* Stored data entries:
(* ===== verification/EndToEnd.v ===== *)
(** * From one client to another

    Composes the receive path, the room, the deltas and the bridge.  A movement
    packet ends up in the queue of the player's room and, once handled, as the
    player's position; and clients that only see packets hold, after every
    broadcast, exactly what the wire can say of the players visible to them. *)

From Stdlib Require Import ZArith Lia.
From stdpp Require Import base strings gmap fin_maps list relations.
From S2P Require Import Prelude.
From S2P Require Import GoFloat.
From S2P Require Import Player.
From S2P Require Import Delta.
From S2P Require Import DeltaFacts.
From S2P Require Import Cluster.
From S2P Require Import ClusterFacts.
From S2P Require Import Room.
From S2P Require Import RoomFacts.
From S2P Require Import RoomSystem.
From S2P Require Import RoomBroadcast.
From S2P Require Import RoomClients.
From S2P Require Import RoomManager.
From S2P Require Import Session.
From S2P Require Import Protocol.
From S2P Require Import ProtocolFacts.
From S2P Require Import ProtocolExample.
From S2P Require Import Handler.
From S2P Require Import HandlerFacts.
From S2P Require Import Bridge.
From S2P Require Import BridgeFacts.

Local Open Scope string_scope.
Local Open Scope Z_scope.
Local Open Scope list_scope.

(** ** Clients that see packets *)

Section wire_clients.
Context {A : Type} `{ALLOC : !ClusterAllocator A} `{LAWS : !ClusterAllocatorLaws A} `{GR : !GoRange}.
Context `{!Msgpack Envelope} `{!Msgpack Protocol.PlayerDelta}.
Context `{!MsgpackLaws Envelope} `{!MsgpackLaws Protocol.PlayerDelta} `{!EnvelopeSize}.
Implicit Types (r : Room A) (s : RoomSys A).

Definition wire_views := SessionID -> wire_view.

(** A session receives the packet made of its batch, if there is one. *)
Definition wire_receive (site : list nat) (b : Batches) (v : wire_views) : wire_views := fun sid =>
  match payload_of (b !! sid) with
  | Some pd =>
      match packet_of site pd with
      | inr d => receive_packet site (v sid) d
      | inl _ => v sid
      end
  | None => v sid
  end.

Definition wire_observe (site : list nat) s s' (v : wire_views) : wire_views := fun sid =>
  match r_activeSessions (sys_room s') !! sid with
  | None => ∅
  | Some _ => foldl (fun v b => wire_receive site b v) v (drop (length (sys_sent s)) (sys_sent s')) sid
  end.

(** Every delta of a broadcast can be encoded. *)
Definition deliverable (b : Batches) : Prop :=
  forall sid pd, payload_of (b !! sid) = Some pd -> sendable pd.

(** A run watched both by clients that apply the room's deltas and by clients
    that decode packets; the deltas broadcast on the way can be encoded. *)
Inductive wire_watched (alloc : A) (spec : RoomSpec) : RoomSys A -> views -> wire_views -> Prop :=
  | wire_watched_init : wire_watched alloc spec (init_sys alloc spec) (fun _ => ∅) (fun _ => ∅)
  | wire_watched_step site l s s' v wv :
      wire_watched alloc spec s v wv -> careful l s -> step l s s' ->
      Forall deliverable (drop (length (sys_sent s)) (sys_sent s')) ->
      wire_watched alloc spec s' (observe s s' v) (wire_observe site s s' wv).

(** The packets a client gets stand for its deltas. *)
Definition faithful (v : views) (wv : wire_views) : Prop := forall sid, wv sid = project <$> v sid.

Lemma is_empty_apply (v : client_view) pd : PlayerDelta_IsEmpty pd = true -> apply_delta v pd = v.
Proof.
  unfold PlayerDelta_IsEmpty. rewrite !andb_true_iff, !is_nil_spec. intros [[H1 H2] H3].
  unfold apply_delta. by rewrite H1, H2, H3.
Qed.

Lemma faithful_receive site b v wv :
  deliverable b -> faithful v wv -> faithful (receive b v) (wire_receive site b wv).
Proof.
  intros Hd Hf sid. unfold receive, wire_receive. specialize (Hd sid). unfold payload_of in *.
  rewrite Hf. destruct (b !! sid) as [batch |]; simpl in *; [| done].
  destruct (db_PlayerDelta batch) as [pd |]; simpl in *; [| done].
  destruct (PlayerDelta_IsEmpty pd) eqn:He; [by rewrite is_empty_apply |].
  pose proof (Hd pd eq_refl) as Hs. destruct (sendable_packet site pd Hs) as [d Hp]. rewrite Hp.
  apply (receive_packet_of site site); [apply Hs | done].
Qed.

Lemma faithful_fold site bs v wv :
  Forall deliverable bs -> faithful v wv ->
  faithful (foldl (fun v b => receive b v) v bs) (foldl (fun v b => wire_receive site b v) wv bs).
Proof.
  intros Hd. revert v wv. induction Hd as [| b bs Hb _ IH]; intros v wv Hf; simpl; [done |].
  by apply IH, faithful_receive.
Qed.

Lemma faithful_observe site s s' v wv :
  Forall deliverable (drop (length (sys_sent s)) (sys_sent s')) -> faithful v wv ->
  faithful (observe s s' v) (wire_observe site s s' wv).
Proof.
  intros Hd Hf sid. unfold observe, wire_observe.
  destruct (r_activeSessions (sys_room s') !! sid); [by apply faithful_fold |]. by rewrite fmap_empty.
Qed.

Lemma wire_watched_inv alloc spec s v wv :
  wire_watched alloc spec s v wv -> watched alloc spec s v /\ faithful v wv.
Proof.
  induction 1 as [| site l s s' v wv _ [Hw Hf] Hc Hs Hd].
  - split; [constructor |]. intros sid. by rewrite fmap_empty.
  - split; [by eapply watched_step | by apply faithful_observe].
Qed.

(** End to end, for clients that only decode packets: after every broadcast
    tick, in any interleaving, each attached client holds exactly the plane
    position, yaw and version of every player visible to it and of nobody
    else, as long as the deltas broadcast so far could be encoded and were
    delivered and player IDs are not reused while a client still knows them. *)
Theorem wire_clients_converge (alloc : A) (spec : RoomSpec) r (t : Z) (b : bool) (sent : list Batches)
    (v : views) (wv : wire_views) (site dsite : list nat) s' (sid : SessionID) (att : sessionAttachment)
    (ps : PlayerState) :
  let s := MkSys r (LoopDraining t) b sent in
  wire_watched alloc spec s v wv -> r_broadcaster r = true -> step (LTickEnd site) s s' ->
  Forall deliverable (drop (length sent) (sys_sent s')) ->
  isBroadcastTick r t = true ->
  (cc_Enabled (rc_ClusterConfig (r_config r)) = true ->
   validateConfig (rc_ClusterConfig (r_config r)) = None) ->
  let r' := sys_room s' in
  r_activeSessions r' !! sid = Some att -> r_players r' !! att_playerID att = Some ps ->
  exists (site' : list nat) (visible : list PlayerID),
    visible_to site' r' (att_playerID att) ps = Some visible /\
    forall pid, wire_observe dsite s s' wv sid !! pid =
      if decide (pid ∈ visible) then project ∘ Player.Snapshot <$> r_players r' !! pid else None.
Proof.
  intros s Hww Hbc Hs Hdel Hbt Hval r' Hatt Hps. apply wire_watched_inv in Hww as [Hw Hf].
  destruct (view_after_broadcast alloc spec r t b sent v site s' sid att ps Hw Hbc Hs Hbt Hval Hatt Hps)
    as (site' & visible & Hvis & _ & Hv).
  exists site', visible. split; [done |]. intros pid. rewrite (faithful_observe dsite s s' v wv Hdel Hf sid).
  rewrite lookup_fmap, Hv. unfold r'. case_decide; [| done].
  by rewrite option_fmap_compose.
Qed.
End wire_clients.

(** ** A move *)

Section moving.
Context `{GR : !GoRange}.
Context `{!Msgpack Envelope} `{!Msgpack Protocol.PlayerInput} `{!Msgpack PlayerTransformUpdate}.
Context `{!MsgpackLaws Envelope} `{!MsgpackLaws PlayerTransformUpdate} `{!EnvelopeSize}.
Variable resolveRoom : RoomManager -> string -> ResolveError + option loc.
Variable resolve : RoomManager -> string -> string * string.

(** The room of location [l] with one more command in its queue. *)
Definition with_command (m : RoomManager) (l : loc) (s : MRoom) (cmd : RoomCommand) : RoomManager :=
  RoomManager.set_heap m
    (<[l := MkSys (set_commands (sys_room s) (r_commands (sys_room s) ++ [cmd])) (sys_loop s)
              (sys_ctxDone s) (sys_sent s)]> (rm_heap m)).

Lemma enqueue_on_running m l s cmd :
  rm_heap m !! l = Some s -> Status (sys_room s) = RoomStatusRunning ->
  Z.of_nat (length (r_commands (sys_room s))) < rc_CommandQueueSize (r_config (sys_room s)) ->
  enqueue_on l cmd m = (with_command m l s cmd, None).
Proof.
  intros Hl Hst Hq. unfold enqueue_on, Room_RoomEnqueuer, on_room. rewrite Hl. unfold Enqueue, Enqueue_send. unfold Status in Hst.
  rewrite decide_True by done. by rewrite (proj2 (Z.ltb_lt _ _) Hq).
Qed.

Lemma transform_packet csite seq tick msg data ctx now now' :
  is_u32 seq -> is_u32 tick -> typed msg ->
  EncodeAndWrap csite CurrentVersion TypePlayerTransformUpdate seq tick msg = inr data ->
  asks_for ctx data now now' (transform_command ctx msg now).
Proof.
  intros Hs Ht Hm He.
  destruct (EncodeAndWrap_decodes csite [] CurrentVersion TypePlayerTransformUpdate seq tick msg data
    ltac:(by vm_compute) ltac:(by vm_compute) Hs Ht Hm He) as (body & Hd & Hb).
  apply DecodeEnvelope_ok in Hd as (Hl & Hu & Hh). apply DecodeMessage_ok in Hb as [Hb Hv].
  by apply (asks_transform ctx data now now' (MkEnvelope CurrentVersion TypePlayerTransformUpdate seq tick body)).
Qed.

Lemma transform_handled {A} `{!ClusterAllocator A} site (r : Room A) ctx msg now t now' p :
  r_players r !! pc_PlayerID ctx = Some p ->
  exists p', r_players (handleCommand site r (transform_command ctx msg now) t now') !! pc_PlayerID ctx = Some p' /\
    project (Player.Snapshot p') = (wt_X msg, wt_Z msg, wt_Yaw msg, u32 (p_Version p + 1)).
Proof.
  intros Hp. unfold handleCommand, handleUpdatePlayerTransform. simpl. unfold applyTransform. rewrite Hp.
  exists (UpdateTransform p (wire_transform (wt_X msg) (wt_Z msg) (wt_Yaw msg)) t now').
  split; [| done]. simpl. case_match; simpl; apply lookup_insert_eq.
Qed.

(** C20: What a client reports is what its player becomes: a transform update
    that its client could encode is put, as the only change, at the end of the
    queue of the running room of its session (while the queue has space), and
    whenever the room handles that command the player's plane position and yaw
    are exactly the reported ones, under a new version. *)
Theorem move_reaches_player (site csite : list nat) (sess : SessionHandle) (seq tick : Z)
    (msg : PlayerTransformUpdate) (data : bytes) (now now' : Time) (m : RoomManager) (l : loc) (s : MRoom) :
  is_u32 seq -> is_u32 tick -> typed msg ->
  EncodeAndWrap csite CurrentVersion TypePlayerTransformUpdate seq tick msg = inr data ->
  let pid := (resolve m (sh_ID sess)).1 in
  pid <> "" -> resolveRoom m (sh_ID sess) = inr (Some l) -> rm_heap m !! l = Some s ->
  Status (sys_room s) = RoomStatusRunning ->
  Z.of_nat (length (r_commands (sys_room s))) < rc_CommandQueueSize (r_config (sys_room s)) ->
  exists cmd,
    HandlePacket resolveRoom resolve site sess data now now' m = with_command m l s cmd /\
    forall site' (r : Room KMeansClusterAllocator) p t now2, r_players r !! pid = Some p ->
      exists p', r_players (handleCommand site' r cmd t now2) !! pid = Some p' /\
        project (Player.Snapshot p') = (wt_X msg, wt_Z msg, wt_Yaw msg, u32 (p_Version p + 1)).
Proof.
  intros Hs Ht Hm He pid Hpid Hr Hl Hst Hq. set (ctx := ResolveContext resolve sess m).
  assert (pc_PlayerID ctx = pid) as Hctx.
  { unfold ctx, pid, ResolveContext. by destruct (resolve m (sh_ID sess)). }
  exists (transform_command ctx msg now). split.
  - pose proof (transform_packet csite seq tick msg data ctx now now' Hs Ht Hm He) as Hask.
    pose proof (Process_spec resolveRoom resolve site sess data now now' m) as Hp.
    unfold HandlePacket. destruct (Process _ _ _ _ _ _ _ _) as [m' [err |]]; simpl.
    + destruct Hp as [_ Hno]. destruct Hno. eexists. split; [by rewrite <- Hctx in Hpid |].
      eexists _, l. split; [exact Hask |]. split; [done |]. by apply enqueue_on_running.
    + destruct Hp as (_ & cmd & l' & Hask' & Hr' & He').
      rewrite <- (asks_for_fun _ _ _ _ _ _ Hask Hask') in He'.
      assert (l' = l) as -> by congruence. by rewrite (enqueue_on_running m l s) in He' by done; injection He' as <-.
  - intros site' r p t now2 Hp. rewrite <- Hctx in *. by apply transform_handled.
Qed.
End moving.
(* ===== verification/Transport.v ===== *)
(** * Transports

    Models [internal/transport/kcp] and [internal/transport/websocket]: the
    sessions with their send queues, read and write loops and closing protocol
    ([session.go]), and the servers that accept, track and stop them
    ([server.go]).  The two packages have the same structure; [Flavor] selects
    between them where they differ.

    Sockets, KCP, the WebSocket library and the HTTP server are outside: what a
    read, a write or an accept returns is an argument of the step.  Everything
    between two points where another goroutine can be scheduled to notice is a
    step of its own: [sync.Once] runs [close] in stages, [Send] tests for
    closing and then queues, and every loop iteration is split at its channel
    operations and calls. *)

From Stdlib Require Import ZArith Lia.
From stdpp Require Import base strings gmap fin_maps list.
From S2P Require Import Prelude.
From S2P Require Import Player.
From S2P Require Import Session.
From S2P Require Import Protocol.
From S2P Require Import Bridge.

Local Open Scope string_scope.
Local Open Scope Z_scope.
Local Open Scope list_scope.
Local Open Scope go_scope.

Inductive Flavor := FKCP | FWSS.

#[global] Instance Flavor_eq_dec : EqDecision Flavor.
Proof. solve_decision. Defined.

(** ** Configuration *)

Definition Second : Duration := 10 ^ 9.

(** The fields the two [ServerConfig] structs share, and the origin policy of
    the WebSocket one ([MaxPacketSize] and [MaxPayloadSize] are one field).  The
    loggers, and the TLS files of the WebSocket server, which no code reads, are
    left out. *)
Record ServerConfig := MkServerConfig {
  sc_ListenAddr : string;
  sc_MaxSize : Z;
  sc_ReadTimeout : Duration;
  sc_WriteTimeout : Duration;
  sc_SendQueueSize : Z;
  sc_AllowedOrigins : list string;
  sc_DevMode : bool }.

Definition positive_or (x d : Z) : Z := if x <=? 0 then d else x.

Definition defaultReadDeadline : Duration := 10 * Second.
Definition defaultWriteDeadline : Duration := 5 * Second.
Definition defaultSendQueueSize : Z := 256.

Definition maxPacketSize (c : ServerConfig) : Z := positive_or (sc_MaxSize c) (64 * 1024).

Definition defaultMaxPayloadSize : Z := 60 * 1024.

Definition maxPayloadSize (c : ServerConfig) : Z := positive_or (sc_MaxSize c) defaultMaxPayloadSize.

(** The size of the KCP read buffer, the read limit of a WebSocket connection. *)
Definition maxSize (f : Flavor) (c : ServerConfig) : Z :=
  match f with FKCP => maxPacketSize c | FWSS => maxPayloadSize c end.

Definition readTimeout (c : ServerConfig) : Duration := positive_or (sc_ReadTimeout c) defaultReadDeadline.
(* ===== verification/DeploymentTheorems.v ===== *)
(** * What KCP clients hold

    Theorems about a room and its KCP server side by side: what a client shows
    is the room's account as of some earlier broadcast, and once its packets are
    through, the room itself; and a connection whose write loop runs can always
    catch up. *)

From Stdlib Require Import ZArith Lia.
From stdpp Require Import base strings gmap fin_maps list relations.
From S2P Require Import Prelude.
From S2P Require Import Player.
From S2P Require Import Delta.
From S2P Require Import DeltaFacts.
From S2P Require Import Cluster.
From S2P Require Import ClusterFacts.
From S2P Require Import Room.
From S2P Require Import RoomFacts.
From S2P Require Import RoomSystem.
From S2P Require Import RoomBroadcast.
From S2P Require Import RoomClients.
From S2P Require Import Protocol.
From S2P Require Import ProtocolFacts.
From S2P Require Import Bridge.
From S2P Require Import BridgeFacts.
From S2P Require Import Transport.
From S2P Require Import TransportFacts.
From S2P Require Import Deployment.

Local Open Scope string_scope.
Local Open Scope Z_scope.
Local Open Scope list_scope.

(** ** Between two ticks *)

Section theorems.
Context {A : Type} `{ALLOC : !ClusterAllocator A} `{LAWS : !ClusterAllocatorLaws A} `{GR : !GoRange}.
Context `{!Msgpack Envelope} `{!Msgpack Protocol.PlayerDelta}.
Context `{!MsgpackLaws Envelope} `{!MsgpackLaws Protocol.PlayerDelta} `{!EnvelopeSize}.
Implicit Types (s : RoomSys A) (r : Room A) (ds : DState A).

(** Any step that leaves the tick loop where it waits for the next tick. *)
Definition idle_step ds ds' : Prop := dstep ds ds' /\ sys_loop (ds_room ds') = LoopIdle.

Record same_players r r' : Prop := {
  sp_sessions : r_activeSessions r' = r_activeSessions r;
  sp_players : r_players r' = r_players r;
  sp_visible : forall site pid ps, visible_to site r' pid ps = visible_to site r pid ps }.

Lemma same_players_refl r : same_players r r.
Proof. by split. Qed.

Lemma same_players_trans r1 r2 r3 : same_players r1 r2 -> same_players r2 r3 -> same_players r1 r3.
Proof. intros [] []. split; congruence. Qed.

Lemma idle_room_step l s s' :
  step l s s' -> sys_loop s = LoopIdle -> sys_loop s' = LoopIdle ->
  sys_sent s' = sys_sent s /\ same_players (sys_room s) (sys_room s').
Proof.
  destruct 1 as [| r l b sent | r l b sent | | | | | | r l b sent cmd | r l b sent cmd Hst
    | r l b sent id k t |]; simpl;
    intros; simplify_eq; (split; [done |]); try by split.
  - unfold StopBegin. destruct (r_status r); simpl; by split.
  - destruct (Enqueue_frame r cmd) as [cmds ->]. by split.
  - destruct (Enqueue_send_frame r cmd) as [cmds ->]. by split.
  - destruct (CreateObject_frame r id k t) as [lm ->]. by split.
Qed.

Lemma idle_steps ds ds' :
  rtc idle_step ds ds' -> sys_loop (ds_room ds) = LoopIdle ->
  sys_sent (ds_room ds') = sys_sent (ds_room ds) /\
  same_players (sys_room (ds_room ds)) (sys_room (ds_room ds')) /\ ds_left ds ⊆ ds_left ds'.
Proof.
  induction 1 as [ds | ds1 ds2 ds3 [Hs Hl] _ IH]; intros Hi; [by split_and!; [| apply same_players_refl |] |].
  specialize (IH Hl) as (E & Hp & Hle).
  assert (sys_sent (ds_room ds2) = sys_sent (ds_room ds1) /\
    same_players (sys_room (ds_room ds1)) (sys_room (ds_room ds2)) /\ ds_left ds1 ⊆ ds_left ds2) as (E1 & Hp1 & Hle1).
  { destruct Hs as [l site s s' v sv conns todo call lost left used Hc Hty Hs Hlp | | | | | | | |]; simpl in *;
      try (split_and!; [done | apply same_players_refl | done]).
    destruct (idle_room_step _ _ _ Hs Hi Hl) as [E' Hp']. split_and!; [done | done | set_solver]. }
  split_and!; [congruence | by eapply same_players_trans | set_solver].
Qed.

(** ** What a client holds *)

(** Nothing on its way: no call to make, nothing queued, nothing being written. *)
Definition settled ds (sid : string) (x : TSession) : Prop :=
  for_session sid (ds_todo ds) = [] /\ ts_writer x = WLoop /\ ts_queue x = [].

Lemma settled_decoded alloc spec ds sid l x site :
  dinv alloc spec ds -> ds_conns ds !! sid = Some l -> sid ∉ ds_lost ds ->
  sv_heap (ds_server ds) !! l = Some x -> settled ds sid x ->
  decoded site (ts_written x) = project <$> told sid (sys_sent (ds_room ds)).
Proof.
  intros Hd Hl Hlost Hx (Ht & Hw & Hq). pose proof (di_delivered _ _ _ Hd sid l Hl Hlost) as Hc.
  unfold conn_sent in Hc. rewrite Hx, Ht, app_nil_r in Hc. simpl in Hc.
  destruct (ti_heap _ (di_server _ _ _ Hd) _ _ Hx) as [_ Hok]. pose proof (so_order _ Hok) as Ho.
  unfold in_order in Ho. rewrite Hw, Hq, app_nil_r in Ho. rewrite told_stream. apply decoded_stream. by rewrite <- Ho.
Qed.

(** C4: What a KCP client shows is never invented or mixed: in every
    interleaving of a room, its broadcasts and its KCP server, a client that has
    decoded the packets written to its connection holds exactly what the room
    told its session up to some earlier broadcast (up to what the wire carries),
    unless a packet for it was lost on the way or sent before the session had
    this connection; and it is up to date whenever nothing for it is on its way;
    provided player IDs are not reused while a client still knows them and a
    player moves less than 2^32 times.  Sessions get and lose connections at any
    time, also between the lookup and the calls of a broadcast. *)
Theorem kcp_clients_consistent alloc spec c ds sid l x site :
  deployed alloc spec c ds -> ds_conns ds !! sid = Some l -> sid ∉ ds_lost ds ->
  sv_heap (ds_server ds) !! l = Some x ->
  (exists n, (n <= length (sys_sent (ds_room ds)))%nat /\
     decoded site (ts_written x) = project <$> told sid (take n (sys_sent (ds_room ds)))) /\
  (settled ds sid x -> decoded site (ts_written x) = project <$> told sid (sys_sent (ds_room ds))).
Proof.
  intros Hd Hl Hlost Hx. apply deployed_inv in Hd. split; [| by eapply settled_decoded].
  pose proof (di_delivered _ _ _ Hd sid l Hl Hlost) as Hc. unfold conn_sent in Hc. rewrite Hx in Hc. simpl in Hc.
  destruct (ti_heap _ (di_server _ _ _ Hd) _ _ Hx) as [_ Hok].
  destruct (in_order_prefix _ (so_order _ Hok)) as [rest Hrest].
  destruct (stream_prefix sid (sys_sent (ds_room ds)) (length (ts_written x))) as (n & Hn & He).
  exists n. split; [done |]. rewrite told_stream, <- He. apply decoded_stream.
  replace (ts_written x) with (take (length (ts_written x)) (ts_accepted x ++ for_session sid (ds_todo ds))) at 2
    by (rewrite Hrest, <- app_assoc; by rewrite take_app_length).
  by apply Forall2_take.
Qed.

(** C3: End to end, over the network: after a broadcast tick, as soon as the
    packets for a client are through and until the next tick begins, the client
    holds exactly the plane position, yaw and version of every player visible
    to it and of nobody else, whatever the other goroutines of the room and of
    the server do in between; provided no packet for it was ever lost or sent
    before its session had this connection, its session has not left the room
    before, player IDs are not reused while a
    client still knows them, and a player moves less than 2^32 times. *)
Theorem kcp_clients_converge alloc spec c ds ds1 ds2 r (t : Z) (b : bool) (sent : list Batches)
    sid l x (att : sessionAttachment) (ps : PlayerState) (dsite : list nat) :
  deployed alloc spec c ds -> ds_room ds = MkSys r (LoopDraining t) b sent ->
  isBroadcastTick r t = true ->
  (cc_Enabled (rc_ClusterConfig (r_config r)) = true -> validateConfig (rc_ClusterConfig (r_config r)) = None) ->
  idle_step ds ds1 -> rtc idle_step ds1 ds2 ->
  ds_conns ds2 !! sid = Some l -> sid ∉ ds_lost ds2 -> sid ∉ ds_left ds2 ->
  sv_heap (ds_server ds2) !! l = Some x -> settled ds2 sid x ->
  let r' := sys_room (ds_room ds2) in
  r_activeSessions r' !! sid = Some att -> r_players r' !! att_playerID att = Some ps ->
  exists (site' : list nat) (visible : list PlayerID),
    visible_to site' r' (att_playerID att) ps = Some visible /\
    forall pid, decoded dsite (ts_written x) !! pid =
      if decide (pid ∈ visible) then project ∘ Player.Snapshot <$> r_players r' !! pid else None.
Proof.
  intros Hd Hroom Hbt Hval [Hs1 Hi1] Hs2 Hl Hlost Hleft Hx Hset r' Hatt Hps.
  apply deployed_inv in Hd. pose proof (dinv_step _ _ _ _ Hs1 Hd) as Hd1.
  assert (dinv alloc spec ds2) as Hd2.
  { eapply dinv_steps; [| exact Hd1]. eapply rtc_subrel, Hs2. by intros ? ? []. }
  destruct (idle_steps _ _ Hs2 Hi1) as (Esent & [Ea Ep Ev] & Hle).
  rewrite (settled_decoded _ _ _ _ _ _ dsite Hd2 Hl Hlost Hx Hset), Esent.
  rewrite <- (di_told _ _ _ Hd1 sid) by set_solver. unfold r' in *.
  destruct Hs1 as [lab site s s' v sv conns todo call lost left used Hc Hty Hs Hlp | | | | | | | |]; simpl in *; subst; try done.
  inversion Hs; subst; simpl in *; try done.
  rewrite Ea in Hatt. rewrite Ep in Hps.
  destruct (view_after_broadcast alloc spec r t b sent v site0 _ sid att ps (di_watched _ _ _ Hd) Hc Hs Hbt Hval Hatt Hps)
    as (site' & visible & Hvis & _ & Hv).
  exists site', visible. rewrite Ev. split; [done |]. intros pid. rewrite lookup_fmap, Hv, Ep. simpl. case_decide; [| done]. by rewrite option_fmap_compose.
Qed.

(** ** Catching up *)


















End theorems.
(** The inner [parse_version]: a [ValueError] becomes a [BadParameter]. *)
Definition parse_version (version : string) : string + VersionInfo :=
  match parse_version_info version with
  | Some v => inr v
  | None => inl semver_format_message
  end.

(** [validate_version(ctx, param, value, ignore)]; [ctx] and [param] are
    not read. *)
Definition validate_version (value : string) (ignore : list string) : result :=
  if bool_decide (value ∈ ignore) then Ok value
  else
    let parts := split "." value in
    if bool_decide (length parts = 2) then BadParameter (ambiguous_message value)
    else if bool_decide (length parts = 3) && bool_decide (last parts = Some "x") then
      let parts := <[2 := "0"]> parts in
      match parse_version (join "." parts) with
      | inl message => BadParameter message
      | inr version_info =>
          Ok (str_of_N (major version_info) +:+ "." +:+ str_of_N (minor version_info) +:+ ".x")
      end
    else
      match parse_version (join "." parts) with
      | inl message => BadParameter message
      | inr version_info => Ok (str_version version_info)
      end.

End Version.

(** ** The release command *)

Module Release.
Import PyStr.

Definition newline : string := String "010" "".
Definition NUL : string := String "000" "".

* Exercise brief:
Among the entries above, copy exactly only the lines starting with the one containing "assert (l' = l)" and going through the one containing "sc_DevMode : bool", both ends included.

* Result of this exercise:
      assert (l' = l) as -> by congruence. by rewrite (enqueue_on_running m l s) in He' by done; injection He' as <-.
  - intros site' r p t now2 Hp. rewrite <- Hctx in *. by apply transform_handled.
Qed.
End moving.
(* ===== verification/Transport.v ===== *)
(** * Transports

    Models [internal/transport/kcp] and [internal/transport/websocket]: the
    sessions with their send queues, read and write loops and closing protocol
    ([session.go]), and the servers that accept, track and stop them
    ([server.go]).  The two packages have the same structure; [Flavor] selects
    between them where they differ.

    Sockets, KCP, the WebSocket library and the HTTP server are outside: what a
    read, a write or an accept returns is an argument of the step.  Everything
    between two points where another goroutine can be scheduled to notice is a
    step of its own: [sync.Once] runs [close] in stages, [Send] tests for
    closing and then queues, and every loop iteration is split at its channel
    operations and calls. *)

From Stdlib Require Import ZArith Lia.
From stdpp Require Import base strings gmap fin_maps list.
From S2P Require Import Prelude.
From S2P Require Import Player.
From S2P Require Import Session.
From S2P Require Import Protocol.
From S2P Require Import Bridge.

Local Open Scope string_scope.
Local Open Scope Z_scope.
Local Open Scope list_scope.
Local Open Scope go_scope.

Inductive Flavor := FKCP | FWSS.

#[global] Instance Flavor_eq_dec : EqDecision Flavor.
Proof. solve_decision. Defined.

(** ** Configuration *)

Definition Second : Duration := 10 ^ 9.

(** The fields the two [ServerConfig] structs share, and the origin policy of
    the WebSocket one ([MaxPacketSize] and [MaxPayloadSize] are one field).  The
    loggers, and the TLS files of the WebSocket server, which no code reads, are
    left out. *)
Record ServerConfig := MkServerConfig {
  sc_ListenAddr : string;
  sc_MaxSize : Z;
  sc_ReadTimeout : Duration;
  sc_WriteTimeout : Duration;
  sc_SendQueueSize : Z;
  sc_AllowedOrigins : list string;
  sc_DevMode : bool }.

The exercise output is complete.